Duarte Américo G, Cordas Cristina M, Moura José J G, Moura Isabel
Requimte, Centro de Química Fina e Biotecnologia, Departamento de Química, Faculdade de Ciências e Tecnologia, Universidade Nova de Lisboa, Quinta da Torre, 2829-516 Monte de Caparica, Portugal.
Biochim Biophys Acta. 2014 Mar;1837(3):375-84. doi: 10.1016/j.bbabio.2014.01.001. Epub 2014 Jan 9.
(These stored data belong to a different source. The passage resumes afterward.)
(* ===== verification/DkgNet.v ===== *)
(** A committee that runs the BEAST DKG (src/internal/tss/dkg/beast_runner_blst.go)
    over a network: honest participants whose messages are delivered in any order,
    any number of times, and retried on ticks. What a participant has heard
    determines its state; when everything sent has been delivered everyone is
    finished; and the shares of finished participants, of this network or of a
    hostile one, form a threshold scheme. *)
From stdpp Require Import functions relations.
From S2P Require Import CryptoOps Beast Feldman.
From S2P Require Import Prelude Metrics Codec Files Sha256 Tss TssStores Payload Private Runner.

#[export] Instance TSSDKG_eq_dec : EqDecision TSSDKG.
Proof. solve_decision. Defined.

(** ** The network

    Participant [i] runs the code of the repository with the configuration [cfg i]
    and the randomness [env0 i] of its first epoch. *)
Section network.
Context {B : Blst} {G : AESGCM} {A : DKGAuth} {J : Json TSSDKG}.
Context (n thr : Z) (epochTimeout : Z) (cfg : Z → BeastDKGConfig) (env0 : Z → REnv).

Definition is_member (i : Z) : Prop := (1 <= i <= n)%Z.

(** The state of the participants, all that was sent, and what was delivered to each. *)
Record World := mkWorld {
  wd_node : Z → BeastDKGRunner;
  wd_sent : list TSSDKG;
  wd_seen : Z → list TSSDKG;
}.

Definition fresh (i : Z) : BeastDKGRunner :=
  match NewBeastDKGRunner (cfg i) (re_now (env0 i)) with
  | inl r => r
  | inr _ => resetForEpochLocked (env0 i) 0
  end.

Definition start_turn (i : Z) : turn := (Start (cfg i) (env0 i) None None (fresh i)).1.

Definition world0 : World :=
  mkWorld (λ i, (start_turn i).1) (seqZ 1 n ≫= λ i, sends (start_turn i).2) (λ _, []).

(** Participant [i] takes a turn. *)
Definition took (i : Z) (t : turn) (seen : list TSSDKG) (w : World) : World :=
  mkWorld (<[i := t.1]> (wd_node w)) (wd_sent w ++ sends t.2) (<[i := seen]> (wd_seen w)).

Definition deliver_to (i : Z) (env : REnv) (m : TSSDKG) (w : World) : World :=
  took i (OnMessage (cfg i) env m (wd_node w i)) (m :: wd_seen w i) w.

Definition tick_at (i : Z) (env : REnv) (w : World) : World :=
  took i (tick (cfg i) epochTimeout env (wd_node w i)) (wd_seen w i) w.

Definition env_ok (env : REnv) : Prop := ∀ i, length (re_nonce env i) = 12.

(** A message that was sent reaches a participant, whatever it has heard before;
    or the retry loop of a participant ticks, before the epoch times out. *)
Inductive net_step : World → World → Prop :=
  | ns_deliver w i env m :
      is_member i → env_ok env → m ∈ wd_sent w → net_step w (deliver_to i env m w)
  | ns_tick w i env :
      is_member i → env_ok env →
      (epochTimeout <= 0 ∨ re_now env - rn_epochStart (wd_node w i) <= epochTimeout)%Z →
      net_step w (tick_at i env w).

(** Every message that was sent has been delivered to everyone. *)
Definition quiescent (w : World) : Prop := ∀ i m, is_member i → m ∈ wd_sent w → m ∈ wd_seen w i.

(** ** An honest committee *)
Context (session : string) (e : N).

(** The configurations fit together: the same committee, with keys that match. *)
Record committee : Prop := {
  cm_size : (2 <= n)%Z;
  cm_valid i : is_member i → BeastValidate (cfg i) = nil_err;
  cm_params i : is_member i →
    bc_Index (cfg i) = i ∧ bc_N (cfg i) = n ∧ bc_Threshold (cfg i) = thr ∧ bc_SessionID (cfg i) = session ∧
    (if (bc_Epoch (cfg i) =? 0)%N then 1%N else bc_Epoch (cfg i)) = e;
  cm_sig i j msg : is_member i → is_member j → ∃ mem, member (cfg i) j = Some mem ∧
    ed_Verify (mb_SigPub mem) msg (ed_Sign (bc_SigPriv (cfg j)) msg) = true;
  cm_enc i j : is_member i → is_member j → ∃ mi mj shared,
    member (cfg i) j = Some mj ∧ member (cfg j) i = Some mi ∧
    X25519 (bc_EncPriv (cfg i)) (mb_EncPub mj) = Some shared ∧
    X25519 (bc_EncPriv (cfg j)) (mb_EncPub mi) = Some shared;
}.

(** What the randomness of the dealers gives: polynomials, commitments and
    shares, a group key, and a share of it for each. *)
Context (poly : Z → list Scalar) (com : Z → list bytes) (sh : Z → Z → Scalar) (gpk : bytes) (sk : Z → bytes).

Record dealing : Prop := {
  dg_poly i : is_member i →
    map_res (λ j, randScalar (re_ikm (env0 i) j)) (List.seq 0 (Z.to_nat thr)) = inr (poly i);
  dg_com i : is_member i → commitmentsFromPoly (poly i) = inr (com i);
  dg_sh i j : is_member i → is_member j → evalPolyAt (poly i) j = inr (sh i j);
  dg_key : qual_public_key (com <$> seqZ 1 n) = inr gpk;
  dg_sk i : is_member i → qual_share ((λ d, sh d i) <$> seqZ 1 n) = inr (sk i);
}.

(** The envelope that all messages of participant [i] share. *)
Definition plain (typ : string) (from to : Z) (coms : list bytes) (nonce ct : bytes) : TSSDKG :=
  mkTSSDKG session e typ from to coms nonce ct [] [].

Definition signed (m : TSSDKG) : TSSDKG :=
  set_sig m (ed_Sign (bc_SigPriv (cfg (dk_FromIndex m))) (marshal (set_sig m []))).

(** The key that [d] and [k] derive for the share from [d] to [k]. *)
Definition pair_key (d k : Z) : bytes :=
  default [] (deriveShareKey (cfg d) (resetForEpochLocked (env0 d) e) d k).

Definition com_msg (d : Z) : TSSDKG := signed (plain "commitments" d 0 (com d) [] []).
Definition share_msg (d k : Z) (nonce : bytes) : TSSDKG :=
  signed (plain "share" d k [] nonce (Seal (pair_key d k) nonce (sk_Serialize (sh d k)))).
Definition ack_msg (k d : Z) : TSSDKG := signed (plain "ack" k d [] [] []).

(** The messages of honest participants. *)
Inductive honest : TSSDKG → Prop :=
  | honest_com d : is_member d → honest (com_msg d)
  | honest_share d k nonce : is_member d → is_member k → d ≠ k → length nonce = 12 → honest (share_msg d k nonce)
  | honest_ack k d : is_member k → is_member d → k ≠ d → honest (ack_msg k d).

Definition is_ack (m : TSSDKG) : bool := ⌜? dk_Type m = "ack" ⌝.

(** ** What a participant knows

    The facts that hold of every state of participant [i], for the messages
    [seen] that were delivered to it. *)
Record knows (i : Z) (seen : list TSSDKG) (r : BeastDKGRunner) : Prop := {
  k_epoch : rn_epoch r = e;
  k_bad : rn_badDealers r = ∅;
  k_complaints : rn_complaints r = ∅;
  k_open : rn_pendingOpen r = ∅;
  k_poly : rn_coeffs r = poly i;
  k_selfcom : rn_selfCommitments r = com i;
  k_com_self : rn_commitments r !! i = Some (com i);
  k_sh_self : rn_shares r !! i = Some (sh i i);
  k_com d c : rn_commitments r !! d = Some c → is_member d ∧ c = com d ∧ (d ≠ i → com_msg d ∈ seen);
  k_sh d s : rn_shares r !! d = Some s → is_member d ∧ s = sh d i ∧
    (d ≠ i → is_Some (rn_commitments r !! d) ∧ i ∈ default ∅ (rn_acks r !! d) ∧
             ∃ nonce, length nonce = 12 ∧ share_msg d i nonce ∈ seen);
  k_pending d m : rn_pendingShare r !! d = Some m → is_member d ∧ d ≠ i ∧
    ∃ nonce, length nonce = 12 ∧ m = share_msg d i nonce ∧ m ∈ seen;
  k_acks d k : k ∈ default ∅ (rn_acks r !! d) → is_member k ∧ k ≠ d ∧ (k ≠ i → ack_msg k d ∈ seen);
}.

(** Nothing that an unfinished participant has heard is lost, and a share waits
    only for commitments. *)
Record heard (i : Z) (seen : list TSSDKG) (r : BeastDKGRunner) : Prop := {
  h_parked d : is_Some (rn_pendingShare r !! d) → rn_commitments r !! d = None;
  h_com d : is_member d → d ≠ i → com_msg d ∈ seen → is_Some (rn_commitments r !! d);
  h_share d nonce : is_member d → d ≠ i → share_msg d i nonce ∈ seen →
    is_Some (rn_shares r !! d) ∨ is_Some (rn_pendingShare r !! d);
  h_ack k d : is_member k → k ≠ i → ack_msg k d ∈ seen → k ∈ default ∅ (rn_acks r !! d);
}.

(** All that the finalization waits for. *)
Definition ready (r : BeastDKGRunner) (d : Z) : Prop :=
  is_Some (rn_commitments r !! d) ∧ is_Some (rn_shares r !! d) ∧
  ∀ k, is_member k → k ≠ d → k ∈ default ∅ (rn_acks r !! d).

Definition complete (r : BeastDKGRunner) : Prop := ∀ d, is_member d → ready r d.

(** Unfinished, and between two messages. *)
Definition open_state (r : BeastDKGRunner) : Prop := rn_done r = false ∧ rn_finalizing r = false.

Definition local (i : Z) (seen : list TSSDKG) (r : BeastDKGRunner) : Prop :=
  knows i seen r ∧
  if rn_done r then complete r ∧ rn_result r = mkResult i thr gpk (sk i)
  else heard i seen r ∧ rn_finalizing r = false ∧ ¬ complete r.

(** ** Proofs *)
#[local] Opaque sha256 be_encode be32 str_bytes.
Context (CM : committee) (DG : dealing).
Context (ok : Z → Prop) `{VD : !VerifiedDKG sha256 ok} (Hok : ∀ i, is_member i → ok i).

Lemma cm_index i : is_member i → bc_Index (cfg i) = i.
Proof. intros H. apply (cm_params CM i H). Qed.
Lemma cm_n i : is_member i → bc_N (cfg i) = n.
Proof. intros H. apply (cm_params CM i H). Qed.
Lemma cm_thr i : is_member i → bc_Threshold (cfg i) = thr.
Proof. intros H. apply (cm_params CM i H). Qed.
Lemma cm_session i : is_member i → bc_SessionID (cfg i) = session.
Proof. intros H. apply (cm_params CM i H). Qed.
Lemma cm_keys i : is_member i → length (bc_SigPriv (cfg i)) = 64 ∧ length (bc_EncPriv (cfg i)) = 32.
Proof. intros H. pose proof (cm_valid CM i H) as (_ & _ & _ & ? & ? & _)%BeastValidate_iff. done. Qed.
Lemma epoch_pos : e ≠ 0%N.
Proof.
  assert (is_member 1) as H by (pose proof (cm_size CM); unfold is_member; lia).
  destruct (cm_params CM 1 H) as (_ & _ & _ & _ & <-). destruct (N.eqb_spec (bc_Epoch (cfg 1)) 0); done.
Qed.
Lemma thr_range : (0 < thr <= n)%Z.
Proof.
  assert (is_member 1) as H by (pose proof (cm_size CM); unfold is_member; lia).
  pose proof (threshold_pos (cfg 1) (cm_valid CM 1 H)) as Ht. by rewrite cm_thr, cm_n in Ht.
Qed.

Lemma member_lengths i j mem :
  is_member i → member (cfg i) j = Some mem → length (mb_SigPub mem) = 32 ∧ length (mb_EncPub mem) = 32.
Proof.
  intros H Hm. pose proof (cm_valid CM i H) as (_ & _ & _ & _ & _ & _ & Hall)%BeastValidate_iff.
  apply List.find_some in Hm as [Hin _]. rewrite Forall_forall in Hall. by apply Hall, list_elem_of_In.
Qed.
Nitric oxide reductase (NOR) from denitrifying bacteria is an integral membrane protein that catalyses the two electron reduction of NO to N2O, as part of the denitrification process, being responsible for an exclusive reaction, the NN bond formation, the key step of this metabolic pathway. Additionally, this class of enzymes also presents residual oxidoreductase activity, reducing O2 to H2O in a four electron/proton reaction. In this work we report, for the first time, steady-state kinetics with the Pseudomonas nautica NOR, either in the presence of its physiological electron donor (cyt. c552) or immobilised on a graphite electrode surface, in the presence of its known substrates, namely NO or O2. The obtained results show that the enzyme has high affinity for its natural substrate, NO, and different kinetic profiles according to the electron donor used. The kinetic data, as shown by the pH dependence, is modelled by ionisable amino acid residues nearby the di-nuclear catalytic site. The catalytic mechanism is revised and a mononitrosyl-non-heme Fe complex (FeB(II)-NO) species is favoured as the first catalytic intermediate involved on the NO reduction.
反硝化细菌中的一氧化氮还原酶(NOR)是一种整合膜蛋白,作为反硝化过程的一部分,它催化将NO双电子还原为N2O,负责唯一的反应,即NN键的形成,这是该代谢途径的关键步骤。此外,这类酶还具有残留的氧化还原酶活性,在四电子/质子反应中将O2还原为H2O。在这项工作中,我们首次报道了海生假单胞菌NOR的稳态动力学,该酶在存在其生理电子供体(细胞色素c552)时,或固定在石墨电极表面,存在其已知底物(即NO或O2)时的情况。所得结果表明,该酶对其天然底物NO具有高亲和力,并且根据所使用的电子供体具有不同的动力学特征。如pH依赖性所示的动力学数据,由双核催化位点附近的可电离氨基酸残基进行建模。对催化机制进行了修正,单亚硝酰-非血红素铁配合物(FeB(II)-NO)物种被认为是参与NO还原的第一个催化中间体。